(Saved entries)
BEGIN
(** One step of a syntax-directed proof of [keeps]. *)
Ltac keeps_step :=
  match goal with
  | |- keeps _ (bind _ _) => apply keeps_bind; [|intros ?]
  | |- keeps _ (try_catch _ _) => apply keeps_try_catch; [|intros ?]
  | |- keeps _ (for_each _ _) => apply keeps_for_each; intros ?
  | |- keeps _ (ret _) => apply keeps_ret
  | |- keeps _ (raise _) => apply keeps_raise
  | |- keeps _ (lift _) => apply keeps_lift
  | |- keeps _ get_state => apply keeps_get_state
  | |- keeps _ get_dpg => apply keeps_get_dpg
  | |- keeps _ (log _) => apply keeps_log
  | |- keeps _ (add_item _ _) => apply keeps_add_item
  | |- keeps _ (bind_item_handler_registry _ _) =>
      apply keeps_bind_item_handler_registry
  | |- keeps _ (does_item_exist _) => apply keeps_does_item_exist
  | |- keeps _ (delete_item _) => apply keeps_delete_item
  | |- keeps _ (update_item _ _) => apply keeps_update_item
  | |- keeps _ (get_item_children _) => apply keeps_get_item_children
  | |- keeps _ (get_item_rect_width _ _) => apply keeps_get_item_rect_width
  | |- keeps _ (popen _ _) => apply keeps_popen
  | |- keeps _ (startfile _ _) => apply keeps_startfile
  | |- keeps _ (index _ _) => apply keeps_index
  | |- keeps _ (modify_state _) => apply keeps_modify_state; intros ?
  | |- keeps _ (if ?b then _ else _) => destruct b
  | |- keeps _ (match ?x with _ => _ end) => destruct x
  end.

(** What the relation must allow: every assignment the program makes to a
    key of [state] other than the cache, and the growth of the cache by
    [thumb_for]. *)
Context (Rs_root_dir : forall v s, Rs s (set_root_dir v s)).
Context (Rs_thumb_items : forall v s, Rs s (set_thumb_items v s)).
Context (Rs_grid_table : forall v s, Rs s (set_grid_table v s)).
Context (Rs_thumb_for : forall cfg env p, keeps Rs (thumb_for cfg env p)).
Context (Rs_load : forall env p, keeps Rs (load_directory_images env p)).

Lemma keeps_open_system_viewer cfg env p : keeps Rs (open_system_viewer cfg env p).
Proof. unfold open_system_viewer. repeat keeps_step. Qed.

Lemma keeps_launch_viewer cfg env p : keeps Rs (launch_viewer cfg env p).
Proof.
  unfold launch_viewer. keeps_step; [keeps_step|].
  apply keeps_open_system_viewer.
Qed.

Lemma keeps_clear_grid_items : keeps Rs clear_grid_items.
Proof.
  unfold clear_grid_items. repeat keeps_step;
    auto using Rs_thumb_items, Rs_grid_table.
Qed.

Lemma keeps_available_grid_width env : keeps Rs (available_grid_width env).
Proof. unfold available_grid_width. repeat keeps_step. Qed.

Lemma keeps_append_thumb_item x : keeps Rs (append_thumb_item x).
Proof. unfold append_thumb_item. keeps_step. apply Rs_thumb_items. Qed.

Lemma keeps_grid_loop cfg env table_id cols imgs :
  forall i row, keeps Rs (grid_loop cfg env table_id cols i row imgs).
Proof.
  induction imgs as [|p rest IH]; intros i row; simpl.
  - apply keeps_ret.
  - apply keeps_bind; [repeat keeps_step|intros row'].
    apply keeps_bind; [keeps_step|intros cell].
    apply keeps_bind; [apply Rs_thumb_for|intros tex].
    apply keeps_bind; [keeps_step|intros g].
    apply keeps_bind; [repeat keeps_step|intros btn].
    apply keeps_bind; [keeps_step|intros ihr].
    apply keeps_bind; [keeps_step|intros _].
    apply keeps_bind; [keeps_step|intros _].
    apply keeps_bind; [apply keeps_append_thumb_item|intros _].
    apply keeps_bind; [keeps_step|intros _].
    apply keeps_bind; [apply keeps_append_thumb_item|intros _].
    apply IH.
Qed.

Lemma keeps_build_thumbnail_grid cfg env : keeps Rs (build_thumbnail_grid cfg env).
Proof.
  unfold build_thumbnail_grid.
  apply keeps_bind; [apply keeps_clear_grid_items|intros _].
  apply keeps_bind; [apply keeps_available_grid_width|intros w].
  apply keeps_bind; [keeps_step|intros st].
  apply keeps_bind; [keeps_step|intros table_id].
  apply keeps_bind; [keeps_step; apply Rs_grid_table|intros _].
  apply keeps_bind; [repeat keeps_step|intros _].
  apply keeps_bind; [keeps_step|intros st'].
  destruct (images_in_dir st') as [|p rest].
  - repeat keeps_step. apply keeps_append_thumb_item.
  - apply keeps_grid_loop.
Qed.

Lemma keeps_resize_callback cfg env app_data :
  keeps Rs (resize_callback cfg env app_data).
Proof.
  unfold resize_callback.
  apply keeps_bind; [repeat keeps_step|intros [[width height]|]].
  - apply keeps_bind; [keeps_step|intros _].
    apply keeps_build_thumbnail_grid.
  - apply keeps_ret.
Qed.

Lemma keeps_rebuild_sidebar_tree env : keeps Rs (rebuild_sidebar_tree env).
Proof. unfold rebuild_sidebar_tree. repeat keeps_step. Qed.

Lemma keeps_handle cfg env ev : keeps Rs (handle cfg env ev).
Proof.
  destruct ev; simpl.
  - apply keeps_bind; [apply Rs_thumb_for|intros _; apply keeps_ret].
  - unfold on_folder_click.
    apply keeps_bind; [apply Rs_load|intros _].
    apply keeps_build_thumbnail_grid.
  - apply keeps_launch_viewer.
  - unfold set_root_directory.
    apply keeps_bind; [keeps_step; apply Rs_root_dir|intros _].
    apply keeps_bind; [apply Rs_load|intros _].
    apply keeps_bind; [apply keeps_rebuild_sidebar_tree|intros _].
    apply keeps_build_thumbnail_grid.
  - apply keeps_resize_callback.
  - apply keeps_build_thumbnail_grid.
Qed.

Lemma keeps_run cfg evs m : Rs (state m) (state (run cfg evs m)).
Proof.
  revert m. induction evs as [|[env ev] evs IH]; intros m; simpl.
  - apply Rs_refl.
  - eapply Rs_trans; [apply keeps_handle|apply IH].
Qed.
End Keeps.

Lemma cache_grows_refl s : cache_grows s s.
Proof. intros p t H _. exact H. Qed.

Lemma cache_grows_trans s1 s2 s3 :
  cache_grows s1 s2 -> cache_grows s2 s3 -> cache_grows s1 s3.
Proof. intros H1 H2 p t H Ht. apply H2; [|exact Ht]. now apply H1. Qed.

Lemma cache_grows_same s s' : thumb_tex s' = thumb_tex s -> cache_grows s s'.
Proof. intros E p t H _. now rewrite E. Qed.

Lemma keeps_cache_thumb_for cfg env p : keeps cache_grows (thumb_for cfg env p).
Proof.
  intros m q t Hq Ht. unfold exec.
  destruct (thumb_for_cases cfg env p m)
    as [[_ ->]|[(t' & _ & _ & ->)|[[_ ->]|[Hmiss [im ->]]]]]; simpl; try exact Hq.
  destruct (decide (p = q)) as [->|Hne].
  - rewrite Hq in Hmiss. simpl in Hmiss. congruence.
  - now rewrite lookup_insert_ne.
Qed.

Lemma keeps_cache_load env p : keeps cache_grows (load_directory_images env p).
Proof.
  unfold load_directory_images.
  apply keeps_bind; [apply cache_grows_trans| |intros _].
  { apply keeps_modify_state. intros s. now apply cache_grows_same. }
  apply keeps_bind; [apply cache_grows_trans|apply keeps_lift, cache_grows_refl|intros imgs].
  apply keeps_bind; [apply cache_grows_trans| |intros _].
  { apply keeps_modify_state. intros s. now apply cache_grows_same. }
  apply keeps_update_item, cache_grows_refl.
Qed.

Lemma cache_grows_run cfg evs m : cache_grows (state m) (state (run cfg evs m)).
Proof.
  apply keeps_run.
  - apply cache_grows_refl.
  - apply cache_grows_trans.
  - intros v s. now apply cache_grows_same.
  - intros v s. now apply cache_grows_same.
  - intros v s. now apply cache_grows_same.
  - apply keeps_cache_thumb_for.
  - apply keeps_cache_load.
Qed.

(** What [thumb_for] returns is a tag that Python takes for true, and it is
    in the cache from then on. *)
Lemma thumb_for_returned cfg env p m t m1 :
  thumb_for cfg env p m = (Ok (Some t), m1) ->
  PIL_OK cfg = true /\ truthy_tag t = true /\
  thumb_tex (state m1) !! p = Some t.
Proof.
  intros H.
  destruct (thumb_for_cases cfg env p m)
    as [[_ E]|[(t' & Hl & Ht & E)|[[_ E]|[Hmiss [im E]]]]];
    rewrite E in H; inversion H; subst; clear H.
  - destruct (PIL_OK cfg) eqn:Hpil; [auto|].
    rewrite thumb_for_disabled in E by exact Hpil. discriminate.
  - destruct (PIL_OK cfg) eqn:Hpil.
    + repeat split. simpl. apply lookup_insert_eq.
    + rewrite thumb_for_disabled in E by exact Hpil. discriminate.
Qed.

(** C4: once [thumb_for p] has returned a texture handle, every later call
    of [thumb_for p], whatever the program did in between and whatever the
    file has become, returns that same handle and leaves the machine as it
    is: no decode, no new texture. *)
Theorem C4_thumb_for_returns_cached_handle
        (cfg : Config) (env : Env) (p : string) (m m1 : Machine) (t : tag) :
  thumb_for cfg env p m = (Ok (Some t), m1) ->
  forall (evs : list (Env * Event)) (env' : Env),
    let m2 := run cfg evs m1 in
    thumb_for cfg env' p m2 = (Ok (Some t), m2) /\
    trace (exec (thumb_for cfg env' p) m2) = trace m2.
Proof.
  intros H evs env' m2.
  destruct (thumb_for_returned _ _ _ _ _ _ H) as (Hpil & Ht & Hl).
  assert (E : thumb_for cfg env' p m2 = (Ok (Some t), m2)).
  { apply thumb_for_hit; [exact Hpil| |exact Ht].
    now apply (cache_grows_run cfg evs m1). }
  split; [exact E|]. unfold exec. now rewrite E.
Qed.

Lemma C4_witness :
  let m1 := exec (thumb_for linux_cfg good_env "/pics/a.jpg") start_machine in
  let m2 := run linux_cfg
              [(good_env, RootChosen "/pics"); (bad_env, Resized [640; 480])] m1 in
  thumb_for linux_cfg bad_env "/pics/a.jpg" m2 = (Ok (Some (IntTag 30)), m2) /\
  trace (exec (thumb_for linux_cfg bad_env "/pics/a.jpg") m2) = trace m2.
Proof.
  apply (C4_thumb_for_returns_cached_handle
           linux_cfg good_env "/pics/a.jpg" start_machine).
  reflexivity.
Defined.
END
*To do*
Your reply must consist solely of the number of lines in the data that contain the word "imgs".

*Reply to the task*
4